◆ WORK REQUIRED
Return the run of lines below that opens with the line containing "let q2 := click_on ScriptJs demo_env 7" and closes with the line containing "let q1 := click_on ScriptJs demo_env 8 q in", keeping each one exact.

START INPUT DATA

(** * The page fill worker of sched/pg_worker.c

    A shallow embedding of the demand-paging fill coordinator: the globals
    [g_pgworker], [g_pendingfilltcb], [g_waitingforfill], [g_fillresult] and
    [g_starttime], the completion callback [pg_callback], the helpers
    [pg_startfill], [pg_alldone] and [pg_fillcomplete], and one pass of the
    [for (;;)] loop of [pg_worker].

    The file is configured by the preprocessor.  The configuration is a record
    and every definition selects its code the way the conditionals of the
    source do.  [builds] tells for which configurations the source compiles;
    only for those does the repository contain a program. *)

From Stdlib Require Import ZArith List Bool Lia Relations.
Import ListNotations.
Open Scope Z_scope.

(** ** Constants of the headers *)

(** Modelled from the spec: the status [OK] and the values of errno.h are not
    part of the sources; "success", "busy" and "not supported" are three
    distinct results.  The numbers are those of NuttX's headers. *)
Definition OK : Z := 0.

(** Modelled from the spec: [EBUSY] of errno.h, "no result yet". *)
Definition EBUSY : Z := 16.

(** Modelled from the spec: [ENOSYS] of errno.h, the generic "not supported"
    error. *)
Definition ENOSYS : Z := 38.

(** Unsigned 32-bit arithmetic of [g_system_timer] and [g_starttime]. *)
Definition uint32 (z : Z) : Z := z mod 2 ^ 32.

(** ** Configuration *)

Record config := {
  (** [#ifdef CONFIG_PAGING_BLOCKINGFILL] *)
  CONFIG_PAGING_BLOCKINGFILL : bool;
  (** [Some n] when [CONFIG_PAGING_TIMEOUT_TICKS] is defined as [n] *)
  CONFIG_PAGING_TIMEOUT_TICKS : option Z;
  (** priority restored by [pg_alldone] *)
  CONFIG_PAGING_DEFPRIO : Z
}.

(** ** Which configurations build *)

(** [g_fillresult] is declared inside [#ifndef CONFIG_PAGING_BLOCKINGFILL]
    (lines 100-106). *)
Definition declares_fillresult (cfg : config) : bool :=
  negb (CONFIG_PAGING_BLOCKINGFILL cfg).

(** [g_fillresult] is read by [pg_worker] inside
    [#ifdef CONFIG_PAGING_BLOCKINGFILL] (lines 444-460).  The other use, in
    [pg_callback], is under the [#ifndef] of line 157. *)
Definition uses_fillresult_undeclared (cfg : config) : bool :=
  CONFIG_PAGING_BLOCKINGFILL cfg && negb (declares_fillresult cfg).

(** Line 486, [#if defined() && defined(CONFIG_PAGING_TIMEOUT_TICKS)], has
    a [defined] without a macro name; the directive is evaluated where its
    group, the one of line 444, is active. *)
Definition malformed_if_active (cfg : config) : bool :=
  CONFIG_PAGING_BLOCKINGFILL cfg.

END INPUT DATA
START INPUT DATA

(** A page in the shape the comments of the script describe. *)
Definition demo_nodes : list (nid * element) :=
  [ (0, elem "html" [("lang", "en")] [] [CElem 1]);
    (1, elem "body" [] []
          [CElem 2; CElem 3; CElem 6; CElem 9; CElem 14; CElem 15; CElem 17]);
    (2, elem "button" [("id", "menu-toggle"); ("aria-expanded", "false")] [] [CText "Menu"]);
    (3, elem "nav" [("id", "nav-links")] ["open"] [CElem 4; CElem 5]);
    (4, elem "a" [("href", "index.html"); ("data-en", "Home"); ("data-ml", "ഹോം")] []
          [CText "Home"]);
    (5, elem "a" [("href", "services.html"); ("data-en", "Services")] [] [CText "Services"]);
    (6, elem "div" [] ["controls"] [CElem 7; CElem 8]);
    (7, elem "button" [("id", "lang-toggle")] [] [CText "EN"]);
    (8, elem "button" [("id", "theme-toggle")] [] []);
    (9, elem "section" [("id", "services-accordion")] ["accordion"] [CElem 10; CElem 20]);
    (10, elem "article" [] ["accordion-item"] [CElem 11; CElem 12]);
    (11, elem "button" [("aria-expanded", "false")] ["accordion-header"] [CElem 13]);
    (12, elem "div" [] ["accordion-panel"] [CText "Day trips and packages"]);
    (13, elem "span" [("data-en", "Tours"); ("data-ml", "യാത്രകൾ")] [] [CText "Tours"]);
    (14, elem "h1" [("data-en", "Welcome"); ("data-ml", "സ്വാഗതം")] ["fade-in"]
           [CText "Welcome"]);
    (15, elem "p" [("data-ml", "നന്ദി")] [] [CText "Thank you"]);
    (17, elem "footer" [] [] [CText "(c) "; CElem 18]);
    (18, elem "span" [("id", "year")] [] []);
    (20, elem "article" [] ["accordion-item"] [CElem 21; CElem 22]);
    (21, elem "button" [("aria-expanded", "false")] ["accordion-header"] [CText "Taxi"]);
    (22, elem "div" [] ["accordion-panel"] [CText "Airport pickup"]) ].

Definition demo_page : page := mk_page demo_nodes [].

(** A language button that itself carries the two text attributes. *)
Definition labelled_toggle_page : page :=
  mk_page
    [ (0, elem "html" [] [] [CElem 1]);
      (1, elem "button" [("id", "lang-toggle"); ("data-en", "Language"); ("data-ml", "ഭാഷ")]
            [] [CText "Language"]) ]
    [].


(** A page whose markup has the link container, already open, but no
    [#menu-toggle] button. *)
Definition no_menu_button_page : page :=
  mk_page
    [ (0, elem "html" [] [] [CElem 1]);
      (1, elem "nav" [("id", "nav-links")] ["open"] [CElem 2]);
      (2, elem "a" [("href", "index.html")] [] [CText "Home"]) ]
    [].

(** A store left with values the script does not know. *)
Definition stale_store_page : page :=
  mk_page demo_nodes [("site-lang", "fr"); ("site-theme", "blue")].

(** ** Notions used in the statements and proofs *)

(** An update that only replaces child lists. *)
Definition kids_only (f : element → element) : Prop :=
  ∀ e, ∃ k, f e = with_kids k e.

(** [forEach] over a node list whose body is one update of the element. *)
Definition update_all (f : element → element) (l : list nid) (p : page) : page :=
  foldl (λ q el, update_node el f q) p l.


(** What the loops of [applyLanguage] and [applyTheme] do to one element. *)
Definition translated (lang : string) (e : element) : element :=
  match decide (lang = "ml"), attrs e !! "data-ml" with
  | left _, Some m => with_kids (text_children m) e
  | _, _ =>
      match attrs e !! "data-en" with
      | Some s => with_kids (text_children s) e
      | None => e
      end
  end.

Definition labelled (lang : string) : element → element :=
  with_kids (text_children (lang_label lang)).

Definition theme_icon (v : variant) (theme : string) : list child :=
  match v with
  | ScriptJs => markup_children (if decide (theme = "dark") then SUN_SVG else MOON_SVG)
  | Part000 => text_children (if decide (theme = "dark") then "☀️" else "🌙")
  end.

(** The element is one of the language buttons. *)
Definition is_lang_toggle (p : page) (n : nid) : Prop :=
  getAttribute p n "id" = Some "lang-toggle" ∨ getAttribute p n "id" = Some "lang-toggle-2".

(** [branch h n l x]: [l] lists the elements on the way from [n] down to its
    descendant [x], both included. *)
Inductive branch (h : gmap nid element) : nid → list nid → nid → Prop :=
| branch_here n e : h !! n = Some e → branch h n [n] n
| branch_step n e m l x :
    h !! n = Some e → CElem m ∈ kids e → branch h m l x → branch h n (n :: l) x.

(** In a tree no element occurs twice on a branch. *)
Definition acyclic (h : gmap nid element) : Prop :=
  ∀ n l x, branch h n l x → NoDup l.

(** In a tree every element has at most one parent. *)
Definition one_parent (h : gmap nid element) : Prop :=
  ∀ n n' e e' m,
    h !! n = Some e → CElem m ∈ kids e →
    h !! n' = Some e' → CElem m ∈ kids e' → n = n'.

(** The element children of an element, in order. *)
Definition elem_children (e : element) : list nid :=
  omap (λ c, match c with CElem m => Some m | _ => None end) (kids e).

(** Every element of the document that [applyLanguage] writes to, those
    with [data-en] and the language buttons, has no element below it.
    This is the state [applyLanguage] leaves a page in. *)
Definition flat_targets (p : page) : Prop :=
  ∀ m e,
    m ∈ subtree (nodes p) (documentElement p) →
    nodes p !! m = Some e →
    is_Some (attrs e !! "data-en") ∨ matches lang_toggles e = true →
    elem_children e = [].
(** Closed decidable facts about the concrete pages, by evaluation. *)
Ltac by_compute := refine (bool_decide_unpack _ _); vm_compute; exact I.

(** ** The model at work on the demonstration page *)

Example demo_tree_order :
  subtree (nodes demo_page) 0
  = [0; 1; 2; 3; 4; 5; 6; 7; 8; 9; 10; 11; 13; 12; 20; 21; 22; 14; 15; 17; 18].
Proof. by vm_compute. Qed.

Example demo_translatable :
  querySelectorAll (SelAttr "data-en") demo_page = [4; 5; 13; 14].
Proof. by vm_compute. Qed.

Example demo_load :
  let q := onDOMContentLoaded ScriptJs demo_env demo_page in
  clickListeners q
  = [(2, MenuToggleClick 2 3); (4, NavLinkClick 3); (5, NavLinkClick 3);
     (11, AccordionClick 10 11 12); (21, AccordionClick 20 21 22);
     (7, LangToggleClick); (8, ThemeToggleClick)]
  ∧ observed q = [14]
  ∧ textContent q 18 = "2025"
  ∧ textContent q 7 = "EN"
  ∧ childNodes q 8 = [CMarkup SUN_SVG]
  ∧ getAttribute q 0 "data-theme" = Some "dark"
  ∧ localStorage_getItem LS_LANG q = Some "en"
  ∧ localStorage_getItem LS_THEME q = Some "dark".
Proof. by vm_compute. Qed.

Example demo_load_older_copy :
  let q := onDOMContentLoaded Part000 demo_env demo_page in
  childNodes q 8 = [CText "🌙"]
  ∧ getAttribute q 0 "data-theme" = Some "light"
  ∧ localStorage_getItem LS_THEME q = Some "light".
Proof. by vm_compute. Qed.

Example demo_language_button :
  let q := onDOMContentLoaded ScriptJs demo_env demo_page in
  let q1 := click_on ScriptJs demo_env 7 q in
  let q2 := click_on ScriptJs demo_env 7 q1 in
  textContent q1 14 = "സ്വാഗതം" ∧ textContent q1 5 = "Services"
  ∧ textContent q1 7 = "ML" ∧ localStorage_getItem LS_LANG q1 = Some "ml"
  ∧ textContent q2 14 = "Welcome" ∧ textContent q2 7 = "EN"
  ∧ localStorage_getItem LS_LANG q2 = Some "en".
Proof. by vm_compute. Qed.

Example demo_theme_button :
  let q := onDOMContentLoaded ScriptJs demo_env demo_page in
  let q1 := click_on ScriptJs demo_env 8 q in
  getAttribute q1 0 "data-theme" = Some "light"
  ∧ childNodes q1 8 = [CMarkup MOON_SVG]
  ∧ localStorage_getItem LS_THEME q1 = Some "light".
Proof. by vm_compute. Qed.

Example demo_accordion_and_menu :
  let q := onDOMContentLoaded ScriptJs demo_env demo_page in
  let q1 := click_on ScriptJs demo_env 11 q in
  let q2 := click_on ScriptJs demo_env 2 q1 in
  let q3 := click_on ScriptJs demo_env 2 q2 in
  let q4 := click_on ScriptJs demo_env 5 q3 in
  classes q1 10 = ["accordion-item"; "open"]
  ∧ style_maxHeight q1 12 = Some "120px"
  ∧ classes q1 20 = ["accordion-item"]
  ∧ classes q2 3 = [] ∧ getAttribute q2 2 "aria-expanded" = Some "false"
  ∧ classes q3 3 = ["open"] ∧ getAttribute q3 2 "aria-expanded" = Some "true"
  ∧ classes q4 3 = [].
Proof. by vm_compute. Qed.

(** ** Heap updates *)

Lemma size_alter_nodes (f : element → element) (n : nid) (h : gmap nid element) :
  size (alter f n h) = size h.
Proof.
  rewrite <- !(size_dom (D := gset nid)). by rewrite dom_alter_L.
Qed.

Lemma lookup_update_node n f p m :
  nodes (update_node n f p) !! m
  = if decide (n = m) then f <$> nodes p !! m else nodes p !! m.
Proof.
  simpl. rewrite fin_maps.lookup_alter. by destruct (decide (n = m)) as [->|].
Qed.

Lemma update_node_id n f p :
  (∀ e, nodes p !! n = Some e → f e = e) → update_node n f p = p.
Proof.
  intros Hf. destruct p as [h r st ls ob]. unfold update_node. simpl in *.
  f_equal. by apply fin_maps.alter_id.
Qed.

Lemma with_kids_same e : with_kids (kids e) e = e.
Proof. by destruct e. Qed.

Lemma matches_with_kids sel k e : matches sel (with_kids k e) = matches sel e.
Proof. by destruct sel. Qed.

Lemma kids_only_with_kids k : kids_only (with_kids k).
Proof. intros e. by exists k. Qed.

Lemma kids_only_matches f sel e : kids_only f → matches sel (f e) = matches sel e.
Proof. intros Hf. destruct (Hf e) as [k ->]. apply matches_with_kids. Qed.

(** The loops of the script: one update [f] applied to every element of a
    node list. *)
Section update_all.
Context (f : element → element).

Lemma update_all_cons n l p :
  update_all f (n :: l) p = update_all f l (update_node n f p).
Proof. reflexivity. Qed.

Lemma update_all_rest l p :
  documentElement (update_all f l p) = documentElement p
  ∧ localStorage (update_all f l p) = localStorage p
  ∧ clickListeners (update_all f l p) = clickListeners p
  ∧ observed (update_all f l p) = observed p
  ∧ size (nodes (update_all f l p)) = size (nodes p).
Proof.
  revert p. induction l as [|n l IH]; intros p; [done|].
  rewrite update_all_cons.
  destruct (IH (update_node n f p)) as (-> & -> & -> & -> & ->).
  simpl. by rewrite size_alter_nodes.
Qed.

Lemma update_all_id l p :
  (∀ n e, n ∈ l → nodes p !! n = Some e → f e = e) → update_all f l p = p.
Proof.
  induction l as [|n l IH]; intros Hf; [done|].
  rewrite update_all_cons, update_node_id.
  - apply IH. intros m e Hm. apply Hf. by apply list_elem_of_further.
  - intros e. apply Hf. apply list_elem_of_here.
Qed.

END INPUT DATA

◆ EXERCISE RESPONSE
  let q2 := click_on ScriptJs demo_env 7 q1 in
  textContent q1 14 = "സ്വാഗതം" ∧ textContent q1 5 = "Services"
  ∧ textContent q1 7 = "ML" ∧ localStorage_getItem LS_LANG q1 = Some "ml"
  ∧ textContent q2 14 = "Welcome" ∧ textContent q2 7 = "EN"
  ∧ localStorage_getItem LS_LANG q2 = Some "en".
Proof. by vm_compute. Qed.

Example demo_theme_button :
  let q := onDOMContentLoaded ScriptJs demo_env demo_page in
  let q1 := click_on ScriptJs demo_env 8 q in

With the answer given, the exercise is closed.